Now you have a database backup. In the event that something horrible happens (knock on wood) and the database needs to be restore...
This assumes that the database is located in the default MySQL installation location: /var/lib/mysql/yourdbname
0. Login as root on the database server
1. Stop the mysqld service
service mysqld stop
2. Backup the current corrupted database (in case forensic analysis is needed later)
cp /var/lib/mysql/yourdbname /var/lib/mysql/yourdbname_backup
3. Empty the files from the database.
rm -rf *
4. Copy the backup to the empty database shell
cp /path/to/your/backup/* /var/lib/mysql/yourdbname/
*make sure that the folder /var/lib/mysql/yourdbname/ only contains MYI, MYD, frm and opt files ONLY.

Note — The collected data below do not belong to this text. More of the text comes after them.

(** * Moves of segments *)

Lemma seg_endpost s l sz : SA.endpost s = 1%positive -> SA.inv s l sz ->
  SA.heap s !! 1%positive = Some (SA.mk_block false sz (SA.last_loc None l) None).
Proof.
  intros He Hi. pose proof (SA.linked_lookup (SA.heap s) l (SA.endblk s sz) [] (SA.inv_linked _ _ _ Hi)) as H. cbn in H. by rewrite He in H.
Qed.

(** Moving a segment into an empty one moves its blocks; moving it elsewhere fails. *)
Lemma seg_move s t : seg_ok s -> seg_ok t ->
  SA.move_assign s t = Aborted \/ exists t', SA.move_assign s t = Ok (t, t') /\ seg_ok t'.
Proof.
  intros (Es & l & sz & Hs) (Et & l' & sz' & Ht). unfold SA.move_assign, SA.load. rewrite Es, Et.
  rewrite (seg_endpost _ _ _ Es Hs). mcbn. cbn [SA.begin].
  destruct ((SA.seg_base s =? 0) && (sz =? 0)) eqn:E; [|by left]. mcbn. rewrite (seg_endpost _ _ _ Et Ht). mcbn. cbn [SA.prev SA.is_hole SA.next].
  right. rewrite insert_delete_eq. rewrite (insert_id (SA.heap t)) by apply (seg_endpost _ _ _ Et Ht).
  assert (Hempty : seg_ok (SA.mk_state 0 1 {[1%positive := SA.mk_block false 0 None None]} ∅ ∅)).
  { split; [done|]. destruct (SA.init_inv 0 0 1%positive) as (l0 & H0 & _); [lia..|]. exists l0, 0. exact H0. }
  destruct t as [base ep h hs hb]. cbn in *. subst ep. destruct l' as [|b l' _] using rev_ind; [by eexists|].
  rewrite SA.last_loc_snoc. pose proof (SA.inv_linked _ _ _ Ht) as HL. cbn in HL. rewrite <- app_assoc in HL. cbn in HL.
  pose proof (SA.linked_lookup _ _ _ _ HL) as Hb. cbn in Hb. unfold SA.set_next, SA.store_with, SA.load. rewrite Hb. mcbn.
  rewrite insert_id by done. by eexists.
Qed.

Section Search.
Context (dev_alloc : gset Z -> Z -> Z).

(** What the vendor's runtime returns: null, or new memory at an address of users. *)
Definition vendor_ok : Prop := forall mem s, let b := dev_alloc mem s in b = 0 \/ (b ∉ mem) /\ 0 < b /\ b + s < 2 ^ 63.
Context (Hvendor : vendor_ok).

(** ** The search for a segment *)

Definition with_memory (b : Z) (mem : gset Z) : gset Z := if b =? 0 then mem else {[b]} ∪ mem.
Lemma reduced_max fails (p : nat) f others : fails !! p = Some f -> reduceval (Z.of_nat p) f :: others ≡ₚ contributions fails ->
  Forall (fun f => 0 <= f < alloc_report_max) fails -> Z.of_nat (length fails) < rank_report_max ->
  exists (w : nat) F, fails !! w = Some F /\ foldl Z.max (reduceval (Z.of_nat p) f) others = F * 2 ^ 20 + Z.of_nat w /\
    forall (q : nat) f', fails !! q = Some f' -> f' * 2 ^ 20 + Z.of_nat q <= F * 2 ^ 20 + Z.of_nat w.
Proof.
  intros Hp Hperm Hf Hn. rewrite Forall_forall in Hf. set (red := foldl _ _ _).
  assert (Hval : forall (q : nat) f', fails !! q = Some f' -> reduceval (Z.of_nat q) f' = f' * 2 ^ 20 + Z.of_nat q).
  { intros q f' Hq. assert (0 <= f' < alloc_report_max) by (apply Hf, list_elem_of_lookup; by exists q).
    pose proof (lookup_lt_Some _ _ _ Hq). rewrite reduceval_eq by lia. lia. }
  destruct (foldl_max (reduceval (Z.of_nat p) f) others) as (H1 & H2 & H3). fold red in H1, H2, H3.
  assert (Hin : red ∈ contributions fails) by (rewrite <- Hperm; apply elem_of_cons; destruct H1; [by left|by right]).
  apply elem_of_lookup_imap in Hin as (w & F & Ered & Hw). exists w, F. rewrite <- (Hval w F Hw). split; [done|]. split; [done|].
  intros q f' Hq. rewrite <- (Hval q f' Hq), <- Ered.
  assert (Hin : reduceval (Z.of_nat q) f' ∈ reduceval (Z.of_nat p) f :: others).
  { rewrite Hperm. apply elem_of_lookup_imap. by exists q, f'. }
  apply elem_of_cons in Hin as [->|Hin]; [done|by apply H3].
Qed.

(** A process that frees what it obtained is as it was. *)
Lemma undone max_heaps_cat kind_enabled use_gex_mk rank_me device_opens dev_alloc kind idx base size st sz b f st1 st2 :
  1 <= max_heaps_cat.1 /\ 0 <= max_heaps_cat.2 -> vendor_ok dev_alloc -> 0 <= rank_me ->
  reachable max_heaps_cat kind_enabled use_gex_mk rank_me device_opens dev_alloc st ->
  (0 < idx -> request_ok true base size /\ exists hs, heaps st !! Z.to_nat idx = Some (Some hs) /\ my_kind hs = kind) ->
  (if idx <=? 0 then Ok (size, base, 0, st) else obtain max_heaps_cat dev_alloc kind idx base size st) = Ok (sz, b, f, st1) ->
  (if idx <=? 0 then Ok st1 else
   hs ← DeviceHeaps.get_heap max_heaps_cat idx st1;
   if segment_to_free hs =? 0 then Ok st1 else
   st ← dev_free (segment_to_free hs) st1; Ok (set_segment idx 0 hs st)) = Ok st2 -> st2 = st.
Proof.
  intros Hmax Hvendor Hrank Hr Hdev Hob Hst2. destruct (idx <=? 0) eqn:Ei; [congruence|]. apply Z.leb_gt in Ei.
  destruct (Hdev Ei) as (Hreq & hs & Hi & <-). apply (heaps_reachable_inv _ _ _ _ _ _ Hmax Hvendor Hrank) in Hr.
  rewrite <- (Z2Nat.id idx) in Hob, Hst2 by lia.
  destruct (obtain_ok _ _ Hmax _ Hvendor _ _ _ _ base size Hr Hi Hreq) as [E|(sz' & b' & f' & b0 & E & Hseg & Hb0 & _)]; [congruence|].
  assert (st1 = set_segment (Z.of_nat (Z.to_nat idx)) b0 hs (set_memory (with_memory b0 (device_memory st)) st)) as -> by congruence.
  pose proof (segment_undone _ _ Hmax st _ hs b0 Hr Hi Hseg Hb0) as Hu. cbn zeta in Hu. congruence.
Qed.

(** C30: All processes agree whether an allocation failed somewhere.  If none did each has its
    segment.  Otherwise each throws, and is as it was before the call: what it had
    obtained is freed, and the table of heaps does not have it.  One that did not fail
    itself reports the largest failure, and of those the one with the highest rank. *)
Theorem failure_agreement max_heaps_cat kind_enabled use_gex_mk device_opens dev_alloc kind idx base size st others fails (p : nat) sz b f st1 m st' :
  1 <= max_heaps_cat.1 /\ 0 <= max_heaps_cat.2 -> vendor_ok dev_alloc ->
  reachable max_heaps_cat kind_enabled use_gex_mk (Z.of_nat p) device_opens dev_alloc st ->
  (0 < idx -> request_ok true base size /\ exists hs, heaps st !! Z.to_nat idx = Some (Some hs) /\ my_kind hs = kind) ->
  (if idx <=? 0 then Ok (size, base, 0, st) else obtain max_heaps_cat dev_alloc kind idx base size st) = Ok (sz, b, f, st1) ->
  fails !! p = Some f -> reduceval (Z.of_nat p) f :: others ≡ₚ contributions fails ->
  Forall (fun f => 0 <= f < alloc_report_max) fails -> Z.of_nat (length fails) < rank_report_max ->
  make_gpu_segment max_heaps_cat (Z.of_nat p) dev_alloc kind idx base size others st = Ok (m, st') ->
  match m with
  | Segment seg => (forall (q : nat) f', fails !! q = Some f' -> f' = 0) /\ seg = SA.segment_allocator b sz 1 /\ st' = st1
  | Throws s r => st' = st /\ exists (w : nat) F, fails !! w = Some F /\ 0 < F /\
      (forall (q : nat) f', fails !! q = Some f' -> f' < F \/ f' = F /\ (q <= w)%nat) /\
      (s, r) = if f =? 0 then (F, Z.of_nat w) else (f, Z.of_nat p)
  end.
Proof.
  intros Hmax Hvendor Hr Hdev Hob Hp Hperm Hf Hn Hm. destruct (reduced_max _ _ _ _ Hp Hperm Hf Hn) as (w & F & Hw & Hred & Hmaxf).
  rewrite Forall_forall in Hf. pose proof (lookup_lt_Some _ _ _ Hw) as Hwn.
  assert (Hpos : forall (q : nat) f', fails !! q = Some f' -> 0 <= f' < alloc_report_max /\ Z.of_nat q < rank_report_max).
  { intros q f' Hq. pose proof (lookup_lt_Some _ _ _ Hq). split; [apply Hf, list_elem_of_lookup; by exists q|lia]. }
  destruct (Hpos _ _ Hw) as [HF HW]. unfold alloc_report_max, rank_report_max in *.
  assert (Hsh : Z.shiftr (F * 2 ^ 20 + Z.of_nat w) 20 = F) by (rewrite shiftr_20, Z.div_add_l by lia; rewrite Z.div_small; lia).
  unfold make_gpu_segment in Hm. rewrite Hob in Hm. cbn [mbind res_bind] in Hm. rewrite Hred, Hsh in Hm.
  destruct (0 <? F) eqn:EF; [apply Z.ltb_lt in EF|apply Z.ltb_ge in EF].
  2:{ injection Hm as <- <-. split; [|done]. intros q f' Hq. destruct (Hpos _ _ Hq). specialize (Hmaxf _ _ Hq). lia. }
  apply bind_ok in Hm as (st2 & Hst2 & Hm). apply bind_ok in Hm as ((s & r) & Hrep & Hm). injection Hm as <- <-.
  split; [exact (undone _ _ _ _ _ _ _ _ _ _ _ _ _ _ _ _ Hmax Hvendor (Nat2Z.is_nonneg p) Hr Hdev Hob Hst2)|].
  exists w, F. split; [done|]. split; [done|]. split.
  { intros q f' Hq. destruct (Hpos _ _ Hq). specialize (Hmaxf _ _ Hq). lia. }
  unfold report in Hrep. destruct (f =? 0); cbn [negb] in Hrep; [|congruence]. rewrite Hsh in Hrep. unfold alloc_report_max, rank_report_max in Hrep.
  rewrite (proj2 (Z.leb_le F _)), (proj2 (Z.eqb_neq F _)) in Hrep by lia. cbn [assert_that mbind res_bind] in Hrep.
  assert (Hland : Z.land (F * 2 ^ 20 + Z.of_nat w) (2 ^ 20 - 1) = Z.of_nat w).
  { change (2 ^ 20 - 1) with (Z.ones 20). rewrite Z.land_ones by lia. rewrite Z.add_comm, Z.mod_add by lia. apply Z.mod_small. lia. }
  rewrite Hland, (proj2 (Z.eqb_neq (Z.of_nat w) _)) in Hrep by lia. by injection Hrep as <- <-.
Qed.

5. Ensure that permissions are correctly set.
chown mysql:mysql *
chmod 771 *
6. Start the Mysql Service.
service mysqld start
7. Run a Check/Repair/Optimize on the restored database.
This is to ensure consistency of the data you just restored.
There is no need to login to mysql, simply execute from the terminal.
mysqlcheck yourdbname -c -o -a -r -f -h localhost -u yourdbusername -p yourdbpassword
Note: If the database for the Moodle install is large, a weekly or nightly optimization can be configured to minimize the chances of irrepairable corruption.
This can be done similarly to the cron job in my earlier post.
7.1 Create script
chmod +x database_check.run
7.2. Edit the script
Add the following (I chose to log each time the script runs)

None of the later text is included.